The CGA was officially established in March 1945 to unite agricultural sectors, including unions, mutual aid organizations, and cooperatives. Initially, the CGA prospered due to resources obtained from the dissolution of the Corporation Paysanne.

In March 1946, the Fédération nationale des syndicats d'exploitants agricoles (National Federation of Farmers' Unions or FNSEA) was created as a CGA branch, but it soon dominated the confederation. Political tensions between the PCF and SFIO weakened the CGA, which became dormant in 1953.

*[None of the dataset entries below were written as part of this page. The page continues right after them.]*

(** The metadata stored with a vector (lines 233-239). *)
Record Metadata := {
  md_text : str;
  md_filename : str;
  md_user_id : Z;
  md_chunk_index : Z;
  md_upload_date : str
}.

(** An entry of the vector index (lines 230-240). *)
Record IndexEntry := {
  ie_id : str;
  ie_values : vector;
  ie_metadata : Metadata
}.

(** A match of a query: an entry's metadata with its similarity score. *)
Record Match := {
  m_id : str;
  m_score : float;
  m_metadata : Metadata
}.

(** The metadata filter of a query. The source uses one:
    [{"user_id": {"$eq": user_id}}]. *)
Inductive Filter := UserIdEq (user_id : Z).

(** The vector index behind [self.index]: its entries, and whether the
    service answers ([ix_error] is the error its calls raise when it does
    not). *)
Record VectorIndex := {
  ix_entries : list IndexEntry;
  ix_error : option str
}.

(** A row of the [CourseMaterial] table (lines 254-266). *)
Record CourseMaterial := {
  cm_id : Z;
  cm_course_id : Z;
  cm_filename : str;
  cm_original_filename : str;
  cm_file_path : str;
  cm_file_type : str;
  cm_file_size : Z;
  cm_extracted_text : str;
  cm_is_processed : bool;
  cm_uploaded_by : Z;
  cm_uploaded_at : str;
  cm_description : str
}.

(** The session [db]: the rows, the id the next row gets, and whether a
    commit goes through. *)
Record Session := {
  db_rows : list CourseMaterial;
  db_next_id : Z;
  db_error : option str
}.

(** The language model's response: [response.text] is a text, or raises
    when the response carries none. *)
Inductive Response :=
| WithText (text : str)
| NoText (msg : str).

(** The outside, as the service sees it. *)
Record Env := {
  pdf_pages : list Byte.byte -> Exc (list (Exc str));
  embed_content : str -> Exc vector;
  generate_content : str -> Exc Response;
  similarity : vector -> vector -> float;
  uuid4 : nat -> str;
  now_isoformat : str
}.

(** The calls that leave the process. *)
Inductive Event :=
| EvExtract (pdf_content : list Byte.byte)
| EvEmbed (content : str)
| EvUpsert (size : nat)
| EvQuery (f : Filter) (top_k : Z)
| EvGenerate (prompt : str)
| EvCommit.

Record State := {
  st_index : option VectorIndex;
  st_db : Session;
  st_trace : list Event
}.

Definition M (A : Type) : Type := State -> Exc A * State.

Definition ret {A} (a : A) : M A := fun st => (Ok a, st).

Definition raise {A} (msg : str) : M A := fun st => (Raise msg, st).

Definition bind {A B} (m : M A) (k : A -> M B) : M B :=
  fun st => match m st with
            | (Ok a, st') => k a st'
            | (Raise msg, st') => (Raise msg, st')
            end.

(** [try: m  except Exception as e: h(str(e))] *)
Definition try_except {A} (m : M A) (h : str -> M A) : M A :=
  fun st => match m st with
            | (Ok a, st') => (Ok a, st')
            | (Raise msg, st') => h msg st'
            end.

Definition lift {A} (x : Exc A) : M A := fun st => (x, st).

Henri Canonge, the CGA's sole director, humorously described the organization's mission as: "Article 1: Dissolve the Corporation Paysanne. Article 2: Reinstate it."

== Function ==
The CGA aimed to unify agricultural organizations, akin to how the CGT unified labor unions. It advocated for agricultural modernization and farmer protection within a directed economy framework.

The CGA comprised:
- A syndicalist group with:
  - Federations for farmers (future FNSEA), agricultural workers, technicians, and rural artisans
  - Youth organizations (later the Centre national des jeunes agriculteurs)
- A cooperative group with:
  - Federations for cooperation, mutual aid, and agricultural credit

The organization struggled with internal conflicts between socialist and communist factions. The FNSEA, often led by former members of the Corporation Paysanne, eventually overshadowed the CGA.

== Decline ==
The CGA's six-year struggle ended with the FNSEA absorbing its representative union functions, while cooperative and mutual aid federations returned to their independent operations.

Though short-lived, the CGA influenced agricultural policy and union structures in post-war France. Its decline marked the rise of the FNSEA as France's dominant farmers' union.